|
Post by steev on May 31, 2015 23:14:37 GMT -5
I like to keep the psychoactive portions in my right hand, burning as recommended.
While I recognize the value of twine, I'm thinking of a finer-fibered product, more like mental floss.
|
|
|
Post by templeton on Jun 1, 2015 1:25:41 GMT -5
Not sure that SH contributions would make it to you, Steev, unless of course it was forwarded via Mexico, in which case by all accounts it will just mooch across the border...We are aiming for a great rope-making fiber plant for farm use, aren't we? T I'm sure he's only after the fibers for rope making. All the psychoactive portions should be kept out of the wrong hands. I reccomend burning. I'm pretty sure you can leach out all those undesirable phytochemicals by steeping in ethanol, as well. Then you have the fiber left, and only need to dispose of the leachate. That ethanol would vaporize a treat...
|
|
|
Post by reed on Jun 1, 2015 8:51:04 GMT -5
I guess if there is no accepted "official" definition then it is just subject to everyone's own interpretation. I just think its fun to apply the different definitions to what I want to do. Both Dr. Kaupler's and rowan 's explanations make sense to me even though they are not exactly the same. It does occur to me logically that making a "landrace" may be beyond the ability of a single person in a lifetime, maybe not. My asters I think probably would qualify under about any definition but mostly because I collected not made them, I found them along the roads in southern Indiana and Northern Kentucky. They have lots of natural variation and I like the ones with larger and fewer petals, over the years I have rouged out the ones that have more smaller petals so guess I have my own kind now.
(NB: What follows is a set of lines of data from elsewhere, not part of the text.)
Definition _compute_number_of_atoms_in_quaternary_CN
    (label_connections : dict string (list connection))
    (CN_metrics : dict string (dict string pyval)) (A B C D : string)
  : res (dict string (dict string pyval)) :=
  for_res CN_metrics (λ CN_atom_count_data '(site_label, method_data),
    of_site ← for_res method_data (λ of_site '(method, data),
      CN ← subscript data "number_of_vertices";
      of_label ← dict_item label_connections site_label;
      CN_connections ← slice_to of_label CN;
      '(A_element_count, B_element_count, C_element_count, D_element_count) ←
        for_res CN_connections (λ '(A_element_count, B_element_count, C_element_count, D_element_count) connection,
          let connected_label := conn_0 connection in
          parsed_label ← get_atom_type_from_label connected_label;
          if decide (parsed_label = A) then
            mret (A_element_count + 1, B_element_count, C_element_count, D_element_count)
          else if decide (parsed_label = B) then
            mret (A_element_count, B_element_count + 1, C_element_count, D_element_count)
          else if decide (parsed_label = C) then
            mret (A_element_count, B_element_count, C_element_count + 1, D_element_count)
          else if decide (parsed_label = D) then
            mret (A_element_count, B_element_count, C_element_count, D_element_count + 1)
          else mret (A_element_count, B_element_count, C_element_count, D_element_count)) (0, 0, 0, 0);
      mret (dict_set method
              (PyDict [("A_count", PyInt A_element_count); ("B_count", PyInt B_element_count); ("C_count", PyInt C_element_count); ("D_count", PyInt D_element_count)])
              of_site)) [];
    mret (dict_set site_label of_site CN_atom_count_data)) [].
I have a giant Virginia Bluebell patch but it all came from the same half dozen plants dug up from a single location. Maybe they qualify too or maybe not because they all came from just that one spot. I don't know that there are any landrace vegetables around here, at least that I know of. Kentucky Wonder pole beans are popular here especially with the old timers but I think at least in recent decades people just bought new seeds each year. I never heard the term landrace until last year when I stumbled on Joseph Lofthouse 's website, which led me here. I had decided I wanted to save my own seeds and I wanted locally adapted things. I read Susanne Ashworths's book which I found somewhat discouraging. It made me think I might not be able to do what I wanted because of genetic depression and isolation requirements. I was also largely still stuck in the “it’s gotta be pure sillyness”. As I learned more it occurred to me, why can’t you plant seeds from a hybrid? Isn’t hybrid just the F1 of a cross? Why can’t you get around genetic depression by planting different kinds of the same thing? It also occurred to me that the whole idea of what I had learned about as “hybrid vigor” in a sense might be a myth. If all you want is something to eat that you can keep growing indefinitely in small patches then hybrid vigor is just the absence of genetic depression. The more kinds the better… all hybrid vigor all the time, that’s what I’m starting to think. So what if it isn’t exactly the same every year? Yum, is that 2012 vintage tomato juice? That was a good year wasn’t it? Yea, those tomatoes were from a landrace, or not, I can't tell for sure.
|
|
|
Post by Al on Jun 1, 2015 17:01:21 GMT -5
Re: AUTOCHTHON, I always have to check the spelling & am not very sure how to pronounce it, even with a relatively clear head. Wouldn't like to say it quickly with psychoactive compound destruction in progress in the vicinity. Hemp rope making was once on a par with modern high grade uranium production as an industry of strategic importance when Britannia ruled the waves. Huge long rope making sheds such as at The Royal Naval dockyard at Chatham in Kent were crucial to British sea power in the days of sail. The clever twisting device can still be seen operating & visitors can make a short length of rope as a souvenir. So hemp growing must have been widespread & I think I read that hemp can still be found growing wild in the hedgerows around former hemp fields. Possible landrace for cannabis enthusiasts?
|
|
|
Post by steev on Jun 1, 2015 18:27:29 GMT -5
Although long-since outlawed in the USA, industrial hemp is feral, commonly known as "ditchweed"; not a high in a carload; I guess it makes sense to somebody to bind hay with plastic, rather than hemp twine, so let's keep it banned; after all, we can produce all the plastic we want from petroleum; we don't have to worry about somebody hiding "boo" in a field of hemp, for "not nice" uses.
Re: pronunciation of "AUTOCHTHON", it helps to be fluent in one of the more phlegm-infused languages.
When I'm situated such that I can have cats again, "Phlegm", "Mucus", "Ebola", and "Mers" are the names to which I'm drawn; the cats won't care, so long as I don't call them "late for dinner".